What happened

The bears came for Veeva Systems (VEEV -1.66%) on an otherwise rather bullish Thursday for the stock market. The healthcare tech company's shares lost nearly 2% of their value, while the bellwether S&P 500 index was in the black at 0.3%. An analyst's price-target cut was the culprit.

So what

Oppenheimer prognosticator Ken Wong was the man behind the move. Before market open, he shaved $25 off his Veeva price target for a new level of $225 per share. Despite the cut, Wong maintained his outperform (i.e., buy) recommendation on the stock.

He wasn't singling out Veeva. Rather, he scaled back estimates across much of his coverage universe to adjust for the current shaky macroeconomic environment, which combined with other factors could spur businesses to lower their tech budgets. As a provider of customer relationship management (CRM) solutions for the  healthcare industry, Veeva is potentially in the line of fire for such reductions.
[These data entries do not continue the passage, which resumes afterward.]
Definition ext_clocks : list pm_ext_clock :=
  designated (PmExtClock EmptyString)
  [ (EXT_CLK_INDEX EXT_CLK_PSS_REF, PmExtClock "pss_ref_clk");
    (EXT_CLK_INDEX EXT_CLK_VIDEO, PmExtClock "video_clk");
    (EXT_CLK_INDEX EXT_CLK_PSS_ALT_REF, PmExtClock "pss_alt_ref_clk");
    (EXT_CLK_INDEX EXT_CLK_AUX_REF, PmExtClock "aux_ref_clk");
    (EXT_CLK_INDEX EXT_CLK_GT_CRX_REF, PmExtClock "video_clk");
    (EXT_CLK_INDEX EXT_CLK_SWDT0, PmExtClock "swdt0_ext_clk");
    (EXT_CLK_INDEX EXT_CLK_SWDT1, PmExtClock "swdt1_ext_clk");
    (EXT_CLK_INDEX EXT_CLK_GEM0_TX_EMIO, PmExtClock "gem0_tx_ext");
    (EXT_CLK_INDEX EXT_CLK_GEM1_TX_EMIO, PmExtClock "gem1_tx_ext");
    (EXT_CLK_INDEX EXT_CLK_GEM2_TX_EMIO, PmExtClock "gem2_tx_ext");
    (EXT_CLK_INDEX EXT_CLK_GEM3_TX_EMIO, PmExtClock "gem3_tx_ext");
    (EXT_CLK_INDEX EXT_CLK_GEM0_RX_EMIO, PmExtClock "gem0_rx_ext");
    (EXT_CLK_INDEX EXT_CLK_GEM1_RX_EMIO, PmExtClock "gem1_rx_ext");
    (EXT_CLK_INDEX EXT_CLK_GEM2_RX_EMIO, PmExtClock "gem2_rx_ext");
    (EXT_CLK_INDEX EXT_CLK_GEM3_RX_EMIO, PmExtClock "gem3_rx_ext");
    (EXT_CLK_INDEX EXT_CLK_MIO50_OR_MIO51, PmExtClock "mio_clk_50_51");
    EXT_CLK_MIO_DATA EXT_CLK_MIO0 "mio_clk_0";
    EXT_CLK_MIO_DATA EXT_CLK_MIO1 "mio_clk_1";
    EXT_CLK_MIO_DATA EXT_CLK_MIO2 "mio_clk_2";
    EXT_CLK_MIO_DATA EXT_CLK_MIO3 "mio_clk_3";
    EXT_CLK_MIO_DATA EXT_CLK_MIO4 "mio_clk_4";
    EXT_CLK_MIO_DATA EXT_CLK_MIO5 "mio_clk_5";
    EXT_CLK_MIO_DATA EXT_CLK_MIO6 "mio_clk_6";
    EXT_CLK_MIO_DATA EXT_CLK_MIO7 "mio_clk_7";
    EXT_CLK_MIO_DATA EXT_CLK_MIO8 "mio_clk_8";
    EXT_CLK_MIO_DATA EXT_CLK_MIO9 "mio_clk_9";
    EXT_CLK_MIO_DATA EXT_CLK_MIO10 "mio_clk_10";
    EXT_CLK_MIO_DATA EXT_CLK_MIO11 "mio_clk_11";
    EXT_CLK_MIO_DATA EXT_CLK_MIO12 "mio_clk_12";
    EXT_CLK_MIO_DATA EXT_CLK_MIO13 "mio_clk_13";
    EXT_CLK_MIO_DATA EXT_CLK_MIO14 "mio_clk_14";
    EXT_CLK_MIO_DATA EXT_CLK_MIO15 "mio_clk_15";
    EXT_CLK_MIO_DATA EXT_CLK_MIO16 "mio_clk_16";
    EXT_CLK_MIO_DATA EXT_CLK_MIO17 "mio_clk_17";
    EXT_CLK_MIO_DATA EXT_CLK_MIO18 "mio_clk_18";
    EXT_CLK_MIO_DATA EXT_CLK_MIO19 "mio_clk_19";
    EXT_CLK_MIO_DATA EXT_CLK_MIO20 "mio_clk_20";
    EXT_CLK_MIO_DATA EXT_CLK_MIO21 "mio_clk_21";
    EXT_CLK_MIO_DATA EXT_CLK_MIO22 "mio_clk_22";
    EXT_CLK_MIO_DATA EXT_CLK_MIO23 "mio_clk_23";
    EXT_CLK_MIO_DATA EXT_CLK_MIO24 "mio_clk_24";
    EXT_CLK_MIO_DATA EXT_CLK_MIO25 "mio_clk_25";
    EXT_CLK_MIO_DATA EXT_CLK_MIO26 "mio_clk_26";
    EXT_CLK_MIO_DATA EXT_CLK_MIO27 "mio_clk_27";
    EXT_CLK_MIO_DATA EXT_CLK_MIO28 "mio_clk_28";
    EXT_CLK_MIO_DATA EXT_CLK_MIO29 "mio_clk_29";
    EXT_CLK_MIO_DATA EXT_CLK_MIO30 "mio_clk_30";
    EXT_CLK_MIO_DATA EXT_CLK_MIO31 "mio_clk_31";
    EXT_CLK_MIO_DATA EXT_CLK_MIO32 "mio_clk_32";
    EXT_CLK_MIO_DATA EXT_CLK_MIO33 "mio_clk_33";
    EXT_CLK_MIO_DATA EXT_CLK_MIO34 "mio_clk_34";
    EXT_CLK_MIO_DATA EXT_CLK_MIO35 "mio_clk_35";
    EXT_CLK_MIO_DATA EXT_CLK_MIO36 "mio_clk_36";
    EXT_CLK_MIO_DATA EXT_CLK_MIO37 "mio_clk_37";
    EXT_CLK_MIO_DATA EXT_CLK_MIO38 "mio_clk_38";
    EXT_CLK_MIO_DATA EXT_CLK_MIO39 "mio_clk_39";
    EXT_CLK_MIO_DATA EXT_CLK_MIO40 "mio_clk_40";
    EXT_CLK_MIO_DATA EXT_CLK_MIO41 "mio_clk_41";
    EXT_CLK_MIO_DATA EXT_CLK_MIO42 "mio_clk_42";
    EXT_CLK_MIO_DATA EXT_CLK_MIO43 "mio_clk_43";
    EXT_CLK_MIO_DATA EXT_CLK_MIO44 "mio_clk_44";
    EXT_CLK_MIO_DATA EXT_CLK_MIO45 "mio_clk_45";
    EXT_CLK_MIO_DATA EXT_CLK_MIO46 "mio_clk_46";
    EXT_CLK_MIO_DATA EXT_CLK_MIO47 "mio_clk_47";
    EXT_CLK_MIO_DATA EXT_CLK_MIO48 "mio_clk_48";
    EXT_CLK_MIO_DATA EXT_CLK_MIO49 "mio_clk_49";
    EXT_CLK_MIO_DATA EXT_CLK_MIO50 "mio_clk_50";
    EXT_CLK_MIO_DATA EXT_CLK_MIO51 "mio_clk_51";
    EXT_CLK_MIO_DATA EXT_CLK_MIO52 "mio_clk_52";
    EXT_CLK_MIO_DATA EXT_CLK_MIO53 "mio_clk_53";
    EXT_CLK_MIO_DATA EXT_CLK_MIO54 "mio_clk_54";
    EXT_CLK_MIO_DATA EXT_CLK_MIO55 "mio_clk_55";
    EXT_CLK_MIO_DATA EXT_CLK_MIO56 "mio_clk_56";
    EXT_CLK_MIO_DATA EXT_CLK_MIO57 "mio_clk_57";
    EXT_CLK_MIO_DATA EXT_CLK_MIO58 "mio_clk_58";
    EXT_CLK_MIO_DATA EXT_CLK_MIO59 "mio_clk_59";
    EXT_CLK_MIO_DATA EXT_CLK_MIO60 "mio_clk_60";
    EXT_CLK_MIO_DATA EXT_CLK_MIO61 "mio_clk_61";
    EXT_CLK_MIO_DATA EXT_CLK_MIO62 "mio_clk_62";
    EXT_CLK_MIO_DATA EXT_CLK_MIO63 "mio_clk_63";
    EXT_CLK_MIO_DATA EXT_CLK_MIO64 "mio_clk_64";
    EXT_CLK_MIO_DATA EXT_CLK_MIO65 "mio_clk_65";
    EXT_CLK_MIO_DATA EXT_CLK_MIO66 "mio_clk_66";
    EXT_CLK_MIO_DATA EXT_CLK_MIO67 "mio_clk_67";
    EXT_CLK_MIO_DATA EXT_CLK_MIO68 "mio_clk_68";
    EXT_CLK_MIO_DATA EXT_CLK_MIO69 "mio_clk_69";
    EXT_CLK_MIO_DATA EXT_CLK_MIO70 "mio_clk_70";
    EXT_CLK_MIO_DATA EXT_CLK_MIO71 "mio_clk_71";
    EXT_CLK_MIO_DATA EXT_CLK_MIO72 "mio_clk_72";
    EXT_CLK_MIO_DATA EXT_CLK_MIO73 "mio_clk_73";
    EXT_CLK_MIO_DATA EXT_CLK_MIO74 "mio_clk_74";
    EXT_CLK_MIO_DATA EXT_CLK_MIO75 "mio_clk_75";
    EXT_CLK_MIO_DATA EXT_CLK_MIO76 "mio_clk_76";
    EXT_CLK_MIO_DATA EXT_CLK_MIO77 "mio_clk_77" ].

Definition pm_clk_invalid_list : list Z :=
  [ CLK_USB0; CLK_USB1; CLK_CSU_SPB; CLK_ACPU_FULL;
    CLK_ACPU_HALF; CLK_APLL_TO_LPD; CLK_DBG_FPD; CLK_DBG_LPD;
    CLK_DBG_TRACE; CLK_DBG_TSTMP; CLK_DDR_REF; CLK_TOPSW_MAIN;
    CLK_GTGREF0_REF; CLK_LPD_SWITCH; CLK_CPU_R5; CLK_CPU_R5_CORE;
    CLK_CSU_SPB; CLK_CSU_PLL; CLK_PCAP; CLK_IOU_SWITCH;
    CLK_DLL_REF; CLK_TIMESTAMP_REF ].

End ClockData.
Definition pin_groups_1 : list (Z * zynqmp_pin_group) :=
  [ (PINCTRL_PIN_0, PinGroup (u16s [PINCTRL_GRP_QSPI0_0; PINCTRL_GRP_RESERVED; PINCTRL_GRP_RESERVED; PINCTRL_GRP_TESTSCAN0_0;
      PINCTRL_GRP_RESERVED; PINCTRL_GRP_GPIO0_0; PINCTRL_GRP_CAN1_0; PINCTRL_GRP_I2C1_0;
      PINCTRL_GRP_PJTAG0_0; PINCTRL_GRP_SPI0_0; PINCTRL_GRP_TTC3_0_CLK; PINCTRL_GRP_UART1_0;
      PINCTRL_GRP_TRACE0_0_CLK; END_OF_GROUPS]));
    (PINCTRL_PIN_1, PinGroup (u16s [PINCTRL_GRP_QSPI0_0; PINCTRL_GRP_RESERVED; PINCTRL_GRP_RESERVED; PINCTRL_GRP_TESTSCAN0_0;
      PINCTRL_GRP_RESERVED; PINCTRL_GRP_GPIO0_1; PINCTRL_GRP_CAN1_0; PINCTRL_GRP_I2C1_0;
      PINCTRL_GRP_PJTAG0_0; PINCTRL_GRP_SPI0_0_SS2; PINCTRL_GRP_TTC3_0_WAV; PINCTRL_GRP_UART1_0;
      PINCTRL_GRP_TRACE0_0_CLK; END_OF_GROUPS]));
    (PINCTRL_PIN_2, PinGroup (u16s [PINCTRL_GRP_QSPI0_0; PINCTRL_GRP_RESERVED; PINCTRL_GRP_RESERVED; PINCTRL_GRP_TESTSCAN0_0;
      PINCTRL_GRP_RESERVED; PINCTRL_GRP_GPIO0_2; PINCTRL_GRP_CAN0_0; PINCTRL_GRP_I2C0_0;
      PINCTRL_GRP_PJTAG0_0; PINCTRL_GRP_SPI0_0_SS1; PINCTRL_GRP_TTC2_0_CLK; PINCTRL_GRP_UART0_0;
      PINCTRL_GRP_TRACE0_0; END_OF_GROUPS]));
    (PINCTRL_PIN_3, PinGroup (u16s [PINCTRL_GRP_QSPI0_0; PINCTRL_GRP_RESERVED; PINCTRL_GRP_RESERVED; PINCTRL_GRP_TESTSCAN0_0;
      PINCTRL_GRP_RESERVED; PINCTRL_GRP_GPIO0_3; PINCTRL_GRP_CAN0_0; PINCTRL_GRP_I2C0_0;
      PINCTRL_GRP_PJTAG0_0; PINCTRL_GRP_SPI0_0_SS0; PINCTRL_GRP_TTC2_0_WAV; PINCTRL_GRP_UART0_0;
      PINCTRL_GRP_TRACE0_0; END_OF_GROUPS]));
    (PINCTRL_PIN_4, PinGroup (u16s [PINCTRL_GRP_QSPI0_0; PINCTRL_GRP_RESERVED; PINCTRL_GRP_RESERVED; PINCTRL_GRP_TESTSCAN0_0;
      PINCTRL_GRP_RESERVED; PINCTRL_GRP_GPIO0_4; PINCTRL_GRP_CAN1_1; PINCTRL_GRP_I2C1_1;
      PINCTRL_GRP_SWDT1_0_CLK; PINCTRL_GRP_SPI0_0; PINCTRL_GRP_TTC1_0_CLK; PINCTRL_GRP_UART1_1;
      PINCTRL_GRP_TRACE0_0; END_OF_GROUPS]));
    (PINCTRL_PIN_5, PinGroup (u16s [PINCTRL_GRP_QSPI_SS; PINCTRL_GRP_RESERVED; PINCTRL_GRP_RESERVED; PINCTRL_GRP_TESTSCAN0_0;
      PINCTRL_GRP_RESERVED; PINCTRL_GRP_GPIO0_5; PINCTRL_GRP_CAN1_1; PINCTRL_GRP_I2C1_1;
      PINCTRL_GRP_SWDT1_0_RST; PINCTRL_GRP_SPI0_0; PINCTRL_GRP_TTC1_0_WAV; PINCTRL_GRP_UART1_1;
      PINCTRL_GRP_TRACE0_0; END_OF_GROUPS]));
    (PINCTRL_PIN_6, PinGroup (u16s [PINCTRL_GRP_QSPI_FBCLK; PINCTRL_GRP_RESERVED; PINCTRL_GRP_RESERVED;
      PINCTRL_GRP_TESTSCAN0_0; PINCTRL_GRP_RESERVED; PINCTRL_GRP_GPIO0_6; PINCTRL_GRP_CAN0_1;
      PINCTRL_GRP_I2C0_1; PINCTRL_GRP_SWDT0_0_CLK; PINCTRL_GRP_SPI1_0; PINCTRL_GRP_TTC0_0_CLK;
      PINCTRL_GRP_UART0_1; PINCTRL_GRP_TRACE0_0; END_OF_GROUPS]));
    (PINCTRL_PIN_7, PinGroup (u16s [PINCTRL_GRP_QSPI_SS; PINCTRL_GRP_RESERVED; PINCTRL_GRP_RESERVED; PINCTRL_GRP_TESTSCAN0_0;
      PINCTRL_GRP_RESERVED; PINCTRL_GRP_GPIO0_7; PINCTRL_GRP_CAN0_1; PINCTRL_GRP_I2C0_1;
      PINCTRL_GRP_SWDT0_0_RST; PINCTRL_GRP_SPI1_0_SS2; PINCTRL_GRP_TTC0_0_WAV;
      PINCTRL_GRP_UART0_1; PINCTRL_GRP_TRACE0_0; END_OF_GROUPS])) ].

Definition pin_groups_2 : list (Z * zynqmp_pin_group) :=
  [ (PINCTRL_PIN_8, PinGroup (u16s [PINCTRL_GRP_QSPI0_0; PINCTRL_GRP_RESERVED; PINCTRL_GRP_RESERVED; PINCTRL_GRP_TESTSCAN0_0;
      PINCTRL_GRP_RESERVED; PINCTRL_GRP_GPIO0_8; PINCTRL_GRP_CAN1_2; PINCTRL_GRP_I2C1_2;
      PINCTRL_GRP_SWDT1_1_CLK; PINCTRL_GRP_SPI1_0_SS1; PINCTRL_GRP_TTC3_1_CLK;
      PINCTRL_GRP_UART1_2; PINCTRL_GRP_TRACE0_0; END_OF_GROUPS]));
    (PINCTRL_PIN_9, PinGroup (u16s [PINCTRL_GRP_QSPI0_0; PINCTRL_GRP_NAND0_0_CE; PINCTRL_GRP_RESERVED; PINCTRL_GRP_TESTSCAN0_0;
      PINCTRL_GRP_RESERVED; PINCTRL_GRP_GPIO0_9; PINCTRL_GRP_CAN1_2; PINCTRL_GRP_I2C1_2;
      PINCTRL_GRP_SWDT1_1_RST; PINCTRL_GRP_SPI1_0_SS0; PINCTRL_GRP_TTC3_1_WAV;
      PINCTRL_GRP_UART1_2; PINCTRL_GRP_TRACE0_0; END_OF_GROUPS]));
    (PINCTRL_PIN_10, PinGroup (u16s [PINCTRL_GRP_QSPI0_0; PINCTRL_GRP_NAND0_0_RB; PINCTRL_GRP_RESERVED; PINCTRL_GRP_TESTSCAN0_0;
      PINCTRL_GRP_RESERVED; PINCTRL_GRP_GPIO0_10; PINCTRL_GRP_CAN0_2; PINCTRL_GRP_I2C0_2;
      PINCTRL_GRP_SWDT0_1_CLK; PINCTRL_GRP_SPI1_0; PINCTRL_GRP_TTC2_1_CLK; PINCTRL_GRP_UART0_2;
      PINCTRL_GRP_TRACE0_0; END_OF_GROUPS]));
    (PINCTRL_PIN_11, PinGroup (u16s [PINCTRL_GRP_QSPI0_0; PINCTRL_GRP_NAND0_0_RB; PINCTRL_GRP_RESERVED; PINCTRL_GRP_TESTSCAN0_0;
      PINCTRL_GRP_RESERVED; PINCTRL_GRP_GPIO0_11; PINCTRL_GRP_CAN0_2; PINCTRL_GRP_I2C0_2;
      PINCTRL_GRP_SWDT0_1_RST; PINCTRL_GRP_SPI1_0; PINCTRL_GRP_TTC2_1_WAV; PINCTRL_GRP_UART0_2;
      PINCTRL_GRP_TRACE0_0; END_OF_GROUPS]));
    (PINCTRL_PIN_12, PinGroup (u16s [PINCTRL_GRP_QSPI0_0; PINCTRL_GRP_NAND0_0_DQS; PINCTRL_GRP_RESERVED;
      PINCTRL_GRP_TESTSCAN0_0; PINCTRL_GRP_RESERVED; PINCTRL_GRP_GPIO0_12; PINCTRL_GRP_CAN1_3;
      PINCTRL_GRP_I2C1_3; PINCTRL_GRP_PJTAG0_1; PINCTRL_GRP_SPI0_1; PINCTRL_GRP_TTC1_1_CLK;
      PINCTRL_GRP_UART1_3; PINCTRL_GRP_TRACE0_0; END_OF_GROUPS]));
    (PINCTRL_PIN_13, PinGroup (u16s [PINCTRL_GRP_RESERVED; PINCTRL_GRP_NAND0_0; PINCTRL_GRP_SDIO0_0; PINCTRL_GRP_TESTSCAN0_0;
      PINCTRL_GRP_RESERVED; PINCTRL_GRP_GPIO0_13; PINCTRL_GRP_CAN1_3; PINCTRL_GRP_I2C1_3;
      PINCTRL_GRP_PJTAG0_1; PINCTRL_GRP_SPI0_1_SS2; PINCTRL_GRP_TTC1_1_WAV; PINCTRL_GRP_UART1_3;
      PINCTRL_GRP_TRACE0_0; PINCTRL_GRP_SDIO0_4BIT_0_0; PINCTRL_GRP_SDIO0_1BIT_0_0;
      END_OF_GROUPS]));
    (PINCTRL_PIN_14, PinGroup (u16s [PINCTRL_GRP_RESERVED; PINCTRL_GRP_NAND0_0; PINCTRL_GRP_SDIO0_0; PINCTRL_GRP_TESTSCAN0_0;
      PINCTRL_GRP_RESERVED; PINCTRL_GRP_GPIO0_14; PINCTRL_GRP_CAN0_3; PINCTRL_GRP_I2C0_3;
      PINCTRL_GRP_PJTAG0_1; PINCTRL_GRP_SPI0_1_SS1; PINCTRL_GRP_TTC0_1_CLK; PINCTRL_GRP_UART0_3;
      PINCTRL_GRP_TRACE0_0; PINCTRL_GRP_SDIO0_4BIT_0_0; PINCTRL_GRP_SDIO0_1BIT_0_1;
      END_OF_GROUPS])) ].

Definition pin_groups_3 : list (Z * zynqmp_pin_group) :=
  [ (PINCTRL_PIN_15, PinGroup (u16s [PINCTRL_GRP_RESERVED; PINCTRL_GRP_NAND0_0; PINCTRL_GRP_SDIO0_0; PINCTRL_GRP_TESTSCAN0_0;
      PINCTRL_GRP_RESERVED; PINCTRL_GRP_GPIO0_15; PINCTRL_GRP_CAN0_3; PINCTRL_GRP_I2C0_3;
      PINCTRL_GRP_PJTAG0_1; PINCTRL_GRP_SPI0_1_SS0; PINCTRL_GRP_TTC0_1_WAV; PINCTRL_GRP_UART0_3;
      PINCTRL_GRP_TRACE0_0; PINCTRL_GRP_SDIO0_4BIT_0_0; PINCTRL_GRP_SDIO0_1BIT_0_2;
      END_OF_GROUPS]));
    (PINCTRL_PIN_16, PinGroup (u16s [PINCTRL_GRP_RESERVED; PINCTRL_GRP_NAND0_0; PINCTRL_GRP_SDIO0_0; PINCTRL_GRP_TESTSCAN0_0;
      PINCTRL_GRP_RESERVED; PINCTRL_GRP_GPIO0_16; PINCTRL_GRP_CAN1_4; PINCTRL_GRP_I2C1_4;
      PINCTRL_GRP_SWDT1_2_CLK; PINCTRL_GRP_SPI0_1; PINCTRL_GRP_TTC3_2_CLK; PINCTRL_GRP_UART1_4;
      PINCTRL_GRP_TRACE0_0; PINCTRL_GRP_SDIO0_4BIT_0_0; PINCTRL_GRP_SDIO0_1BIT_0_3;
      END_OF_GROUPS]));
    (PINCTRL_PIN_17, PinGroup (u16s [PINCTRL_GRP_RESERVED; PINCTRL_GRP_NAND0_0; PINCTRL_GRP_SDIO0_0; PINCTRL_GRP_TESTSCAN0_0;
      PINCTRL_GRP_RESERVED; PINCTRL_GRP_GPIO0_17; PINCTRL_GRP_CAN1_4; PINCTRL_GRP_I2C1_4;
      PINCTRL_GRP_SWDT1_2_RST; PINCTRL_GRP_SPI0_1; PINCTRL_GRP_TTC3_2_WAV; PINCTRL_GRP_UART1_4;
      PINCTRL_GRP_TRACE0_0; PINCTRL_GRP_SDIO0_4BIT_0_1; PINCTRL_GRP_SDIO0_1BIT_0_4;
      END_OF_GROUPS]));
    (PINCTRL_PIN_18, PinGroup (u16s [PINCTRL_GRP_RESERVED; PINCTRL_GRP_NAND0_0; PINCTRL_GRP_SDIO0_0; PINCTRL_GRP_TESTSCAN0_0;
      PINCTRL_GRP_CSU0_0; PINCTRL_GRP_GPIO0_18; PINCTRL_GRP_CAN0_4; PINCTRL_GRP_I2C0_4;
      PINCTRL_GRP_SWDT0_2_CLK; PINCTRL_GRP_SPI1_1; PINCTRL_GRP_TTC2_2_CLK; PINCTRL_GRP_UART0_4;
      PINCTRL_GRP_RESERVED; PINCTRL_GRP_SDIO0_4BIT_0_1; PINCTRL_GRP_SDIO0_1BIT_0_5;
      END_OF_GROUPS]));
    (PINCTRL_PIN_19, PinGroup (u16s [PINCTRL_GRP_RESERVED; PINCTRL_GRP_NAND0_0; PINCTRL_GRP_SDIO0_0; PINCTRL_GRP_TESTSCAN0_0;
      PINCTRL_GRP_CSU0_1; PINCTRL_GRP_GPIO0_19; PINCTRL_GRP_CAN0_4; PINCTRL_GRP_I2C0_4;
      PINCTRL_GRP_SWDT0_2_RST; PINCTRL_GRP_SPI1_1_SS2; PINCTRL_GRP_TTC2_2_WAV;
      PINCTRL_GRP_UART0_4; PINCTRL_GRP_RESERVED; PINCTRL_GRP_SDIO0_4BIT_0_1;
      PINCTRL_GRP_SDIO0_1BIT_0_6; END_OF_GROUPS]));
    (PINCTRL_PIN_20, PinGroup (u16s [PINCTRL_GRP_RESERVED; PINCTRL_GRP_NAND0_0; PINCTRL_GRP_SDIO0_0; PINCTRL_GRP_TESTSCAN0_0;
      PINCTRL_GRP_CSU0_2; PINCTRL_GRP_GPIO0_20; PINCTRL_GRP_CAN1_5; PINCTRL_GRP_I2C1_5;
      PINCTRL_GRP_SWDT1_3_CLK; PINCTRL_GRP_SPI1_1_SS1; PINCTRL_GRP_TTC1_2_CLK;
      PINCTRL_GRP_UART1_5; PINCTRL_GRP_RESERVED; PINCTRL_GRP_SDIO0_4BIT_0_1;
      PINCTRL_GRP_SDIO0_1BIT_0_7; END_OF_GROUPS]));
    (PINCTRL_PIN_21, PinGroup (u16s [PINCTRL_GRP_RESERVED; PINCTRL_GRP_NAND0_0; PINCTRL_GRP_SDIO0_0; PINCTRL_GRP_TESTSCAN0_0;
      PINCTRL_GRP_CSU0_3; PINCTRL_GRP_GPIO0_21; PINCTRL_GRP_CAN1_5; PINCTRL_GRP_I2C1_5;
      PINCTRL_GRP_SWDT1_3_RST; PINCTRL_GRP_SPI1_1_SS0; PINCTRL_GRP_TTC1_2_WAV;
      PINCTRL_GRP_UART1_5; PINCTRL_GRP_RESERVED; PINCTRL_GRP_SDIO0_4BIT_0_0;
      PINCTRL_GRP_SDIO0_4BIT_0_1; PINCTRL_GRP_SDIO0_1BIT_0_0; PINCTRL_GRP_SDIO0_1BIT_0_1;
      PINCTRL_GRP_SDIO0_1BIT_0_2; PINCTRL_GRP_SDIO0_1BIT_0_3; PINCTRL_GRP_SDIO0_1BIT_0_4;
      PINCTRL_GRP_SDIO0_1BIT_0_5; PINCTRL_GRP_SDIO0_1BIT_0_6; PINCTRL_GRP_SDIO0_1BIT_0_7;
      END_OF_GROUPS])) ].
Investors are clearly worried about this, too. They traded Veeva stock down 15% in December; what didn't help was the third quarter results the company released that month. Although it delivered a double-digit revenue increase to a level that beat analyst expectations (along with profitability), it guided for flat quarter-over-quarter growth for its current (fourth) quarter.

Now what

So at the end of the day, Wong's price-target cut is basically reflecting current market sentiment on Veeva. But we should bear in mind that this beaten-down stock backs a company that is a strong player in its niche, and is still growing and booking bottom-line profits. It might just be a buy on weakness these days.